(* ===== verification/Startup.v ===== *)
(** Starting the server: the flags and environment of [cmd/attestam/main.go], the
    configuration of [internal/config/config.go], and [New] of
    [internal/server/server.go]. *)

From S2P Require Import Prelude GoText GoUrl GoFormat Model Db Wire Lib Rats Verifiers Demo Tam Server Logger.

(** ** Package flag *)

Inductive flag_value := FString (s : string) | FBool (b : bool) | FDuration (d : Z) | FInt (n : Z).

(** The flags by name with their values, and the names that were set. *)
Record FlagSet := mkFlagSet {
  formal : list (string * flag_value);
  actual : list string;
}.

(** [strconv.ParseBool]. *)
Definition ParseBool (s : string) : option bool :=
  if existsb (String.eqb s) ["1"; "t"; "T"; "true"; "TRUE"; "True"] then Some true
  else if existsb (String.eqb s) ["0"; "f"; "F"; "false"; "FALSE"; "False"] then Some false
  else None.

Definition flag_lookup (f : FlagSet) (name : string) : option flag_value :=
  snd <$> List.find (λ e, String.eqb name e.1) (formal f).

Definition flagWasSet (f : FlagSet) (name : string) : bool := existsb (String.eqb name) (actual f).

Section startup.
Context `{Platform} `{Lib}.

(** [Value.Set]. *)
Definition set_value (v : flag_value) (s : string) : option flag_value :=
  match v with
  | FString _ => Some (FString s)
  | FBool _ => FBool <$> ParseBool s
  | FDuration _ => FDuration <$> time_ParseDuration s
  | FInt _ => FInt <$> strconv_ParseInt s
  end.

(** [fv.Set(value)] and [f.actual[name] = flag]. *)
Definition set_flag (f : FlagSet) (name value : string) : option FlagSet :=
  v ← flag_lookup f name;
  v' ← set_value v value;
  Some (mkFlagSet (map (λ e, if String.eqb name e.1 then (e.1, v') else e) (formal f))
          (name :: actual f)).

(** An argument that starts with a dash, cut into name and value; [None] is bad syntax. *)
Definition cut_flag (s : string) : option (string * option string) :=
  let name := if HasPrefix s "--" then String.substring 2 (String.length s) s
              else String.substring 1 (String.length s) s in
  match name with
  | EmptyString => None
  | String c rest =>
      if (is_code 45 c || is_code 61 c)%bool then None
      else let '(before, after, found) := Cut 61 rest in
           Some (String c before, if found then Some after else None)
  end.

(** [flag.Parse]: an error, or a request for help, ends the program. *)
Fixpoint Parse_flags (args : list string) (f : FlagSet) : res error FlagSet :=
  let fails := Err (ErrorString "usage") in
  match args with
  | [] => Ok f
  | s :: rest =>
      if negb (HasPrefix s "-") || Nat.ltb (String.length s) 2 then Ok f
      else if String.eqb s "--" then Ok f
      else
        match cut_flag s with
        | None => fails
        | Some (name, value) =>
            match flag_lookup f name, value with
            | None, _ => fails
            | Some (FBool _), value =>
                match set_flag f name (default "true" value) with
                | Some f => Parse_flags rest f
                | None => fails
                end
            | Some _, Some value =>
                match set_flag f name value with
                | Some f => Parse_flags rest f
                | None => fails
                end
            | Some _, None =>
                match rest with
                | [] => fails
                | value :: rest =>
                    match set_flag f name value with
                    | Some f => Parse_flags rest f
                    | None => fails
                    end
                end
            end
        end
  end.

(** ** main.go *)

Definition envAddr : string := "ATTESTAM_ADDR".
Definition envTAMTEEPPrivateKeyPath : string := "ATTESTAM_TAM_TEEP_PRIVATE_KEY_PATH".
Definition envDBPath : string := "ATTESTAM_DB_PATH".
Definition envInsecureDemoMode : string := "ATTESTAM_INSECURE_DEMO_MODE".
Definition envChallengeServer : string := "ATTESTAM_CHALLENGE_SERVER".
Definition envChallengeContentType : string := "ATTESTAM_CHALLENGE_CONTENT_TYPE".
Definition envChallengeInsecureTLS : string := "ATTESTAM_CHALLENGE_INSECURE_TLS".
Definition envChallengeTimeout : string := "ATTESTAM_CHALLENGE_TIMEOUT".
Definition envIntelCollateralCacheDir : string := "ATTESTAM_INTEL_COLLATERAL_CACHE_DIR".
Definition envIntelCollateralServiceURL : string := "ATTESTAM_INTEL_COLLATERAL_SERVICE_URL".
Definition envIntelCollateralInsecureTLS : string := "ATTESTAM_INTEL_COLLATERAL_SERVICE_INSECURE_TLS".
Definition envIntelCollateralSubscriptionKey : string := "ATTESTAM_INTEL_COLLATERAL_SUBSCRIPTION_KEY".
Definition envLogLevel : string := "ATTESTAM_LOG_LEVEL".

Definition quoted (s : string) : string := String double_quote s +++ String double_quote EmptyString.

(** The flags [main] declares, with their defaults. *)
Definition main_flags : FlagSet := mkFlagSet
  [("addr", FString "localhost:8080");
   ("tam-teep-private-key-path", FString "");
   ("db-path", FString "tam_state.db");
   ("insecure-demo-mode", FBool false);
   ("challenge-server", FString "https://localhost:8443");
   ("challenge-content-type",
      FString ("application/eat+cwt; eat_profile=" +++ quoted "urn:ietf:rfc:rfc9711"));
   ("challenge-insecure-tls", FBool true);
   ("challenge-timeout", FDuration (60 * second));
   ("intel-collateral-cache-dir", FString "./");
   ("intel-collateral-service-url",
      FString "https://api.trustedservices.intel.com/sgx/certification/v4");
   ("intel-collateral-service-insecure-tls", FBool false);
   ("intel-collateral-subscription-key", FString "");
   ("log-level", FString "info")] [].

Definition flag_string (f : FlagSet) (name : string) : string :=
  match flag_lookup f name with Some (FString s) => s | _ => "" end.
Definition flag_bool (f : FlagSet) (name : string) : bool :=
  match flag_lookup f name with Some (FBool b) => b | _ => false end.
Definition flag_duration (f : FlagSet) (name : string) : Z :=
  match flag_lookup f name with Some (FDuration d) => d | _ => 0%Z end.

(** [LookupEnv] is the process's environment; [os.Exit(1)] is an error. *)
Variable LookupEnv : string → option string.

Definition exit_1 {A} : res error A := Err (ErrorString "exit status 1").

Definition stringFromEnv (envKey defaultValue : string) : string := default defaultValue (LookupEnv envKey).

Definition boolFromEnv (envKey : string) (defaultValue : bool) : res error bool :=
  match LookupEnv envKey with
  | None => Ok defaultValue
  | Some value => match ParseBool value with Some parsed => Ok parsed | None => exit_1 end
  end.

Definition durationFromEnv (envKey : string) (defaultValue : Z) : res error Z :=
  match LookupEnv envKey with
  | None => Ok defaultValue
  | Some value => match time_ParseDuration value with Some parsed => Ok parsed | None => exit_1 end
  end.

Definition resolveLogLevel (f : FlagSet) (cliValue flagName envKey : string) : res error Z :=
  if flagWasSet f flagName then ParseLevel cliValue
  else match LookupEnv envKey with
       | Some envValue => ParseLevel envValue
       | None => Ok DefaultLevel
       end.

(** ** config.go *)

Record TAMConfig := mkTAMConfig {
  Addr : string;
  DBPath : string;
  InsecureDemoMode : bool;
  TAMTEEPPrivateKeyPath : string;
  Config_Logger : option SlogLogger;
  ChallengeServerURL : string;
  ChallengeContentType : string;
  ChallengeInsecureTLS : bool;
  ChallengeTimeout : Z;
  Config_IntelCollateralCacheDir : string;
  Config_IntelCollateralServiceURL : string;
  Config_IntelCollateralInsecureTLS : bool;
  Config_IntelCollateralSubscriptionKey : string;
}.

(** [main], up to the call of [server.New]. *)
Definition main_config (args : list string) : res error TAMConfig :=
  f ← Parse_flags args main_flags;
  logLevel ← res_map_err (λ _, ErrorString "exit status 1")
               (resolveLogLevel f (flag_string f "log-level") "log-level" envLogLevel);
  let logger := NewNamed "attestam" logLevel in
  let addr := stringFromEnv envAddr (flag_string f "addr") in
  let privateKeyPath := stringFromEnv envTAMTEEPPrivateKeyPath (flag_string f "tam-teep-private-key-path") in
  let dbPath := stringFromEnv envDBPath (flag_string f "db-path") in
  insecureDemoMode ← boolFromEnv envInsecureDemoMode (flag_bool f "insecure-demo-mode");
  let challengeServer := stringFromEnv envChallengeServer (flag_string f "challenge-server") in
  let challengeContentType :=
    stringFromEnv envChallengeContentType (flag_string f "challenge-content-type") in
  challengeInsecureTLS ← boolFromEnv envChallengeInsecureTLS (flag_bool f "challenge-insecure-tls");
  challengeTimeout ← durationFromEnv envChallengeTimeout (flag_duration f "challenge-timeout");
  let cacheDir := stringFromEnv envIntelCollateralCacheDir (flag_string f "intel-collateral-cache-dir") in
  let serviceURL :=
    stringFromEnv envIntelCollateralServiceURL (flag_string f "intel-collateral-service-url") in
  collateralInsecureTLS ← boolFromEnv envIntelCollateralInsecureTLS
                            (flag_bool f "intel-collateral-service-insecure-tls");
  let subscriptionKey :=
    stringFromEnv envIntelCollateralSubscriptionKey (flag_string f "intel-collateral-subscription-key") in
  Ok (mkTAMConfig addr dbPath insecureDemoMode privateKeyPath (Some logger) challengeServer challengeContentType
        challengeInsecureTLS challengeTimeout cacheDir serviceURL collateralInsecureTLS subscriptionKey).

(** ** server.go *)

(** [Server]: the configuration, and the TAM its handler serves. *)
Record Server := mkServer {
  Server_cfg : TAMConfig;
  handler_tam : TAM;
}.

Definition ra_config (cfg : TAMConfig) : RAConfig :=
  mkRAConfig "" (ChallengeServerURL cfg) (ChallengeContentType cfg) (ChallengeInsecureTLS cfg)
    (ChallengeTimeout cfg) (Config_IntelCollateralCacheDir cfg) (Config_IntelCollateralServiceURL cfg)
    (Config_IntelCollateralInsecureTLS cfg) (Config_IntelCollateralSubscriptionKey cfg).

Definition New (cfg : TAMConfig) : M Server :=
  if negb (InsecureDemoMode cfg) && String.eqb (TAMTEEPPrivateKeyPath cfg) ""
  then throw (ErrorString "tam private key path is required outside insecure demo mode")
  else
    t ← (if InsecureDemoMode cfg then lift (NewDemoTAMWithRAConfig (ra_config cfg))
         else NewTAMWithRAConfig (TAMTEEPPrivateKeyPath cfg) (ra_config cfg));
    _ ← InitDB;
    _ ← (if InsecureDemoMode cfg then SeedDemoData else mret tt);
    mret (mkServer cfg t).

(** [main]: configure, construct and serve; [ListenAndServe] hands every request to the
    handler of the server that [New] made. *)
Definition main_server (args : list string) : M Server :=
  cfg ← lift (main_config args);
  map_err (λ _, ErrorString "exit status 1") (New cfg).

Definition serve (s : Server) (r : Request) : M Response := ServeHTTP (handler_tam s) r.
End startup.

:::::

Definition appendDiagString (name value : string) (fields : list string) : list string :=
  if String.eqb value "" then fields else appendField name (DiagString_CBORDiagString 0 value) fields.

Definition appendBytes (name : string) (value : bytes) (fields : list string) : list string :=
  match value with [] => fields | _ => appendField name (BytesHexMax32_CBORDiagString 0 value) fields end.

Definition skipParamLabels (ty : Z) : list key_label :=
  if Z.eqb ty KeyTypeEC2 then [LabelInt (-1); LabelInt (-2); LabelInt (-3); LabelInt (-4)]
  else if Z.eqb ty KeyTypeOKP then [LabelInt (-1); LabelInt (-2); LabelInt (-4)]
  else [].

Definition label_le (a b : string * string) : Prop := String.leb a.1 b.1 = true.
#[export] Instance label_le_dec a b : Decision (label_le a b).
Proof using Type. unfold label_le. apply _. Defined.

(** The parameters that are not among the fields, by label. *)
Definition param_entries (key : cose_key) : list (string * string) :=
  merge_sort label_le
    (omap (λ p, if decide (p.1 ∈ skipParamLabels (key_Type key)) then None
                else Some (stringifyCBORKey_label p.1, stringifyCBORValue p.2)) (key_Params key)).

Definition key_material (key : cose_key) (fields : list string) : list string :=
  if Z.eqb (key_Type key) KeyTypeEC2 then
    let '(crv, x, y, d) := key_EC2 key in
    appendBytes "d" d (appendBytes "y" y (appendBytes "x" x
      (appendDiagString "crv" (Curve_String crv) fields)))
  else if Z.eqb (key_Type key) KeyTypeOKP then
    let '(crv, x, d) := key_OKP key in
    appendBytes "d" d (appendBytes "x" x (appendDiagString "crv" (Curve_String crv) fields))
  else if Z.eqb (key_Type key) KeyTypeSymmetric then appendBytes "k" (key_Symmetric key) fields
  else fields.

:::::

■ The problem
Please copy the lines in the records above between the one holding "(** An argument" and the one holding "EmptyString => None", inclusive, exactly and with no other line.

■ Solved problem
(** An argument that starts with a dash, cut into name and value; [None] is bad syntax. *)
Definition cut_flag (s : string) : option (string * option string) :=
  let name := if HasPrefix s "--" then String.substring 2 (String.length s) s
              else String.substring 1 (String.length s) s in
  match name with
  | EmptyString => None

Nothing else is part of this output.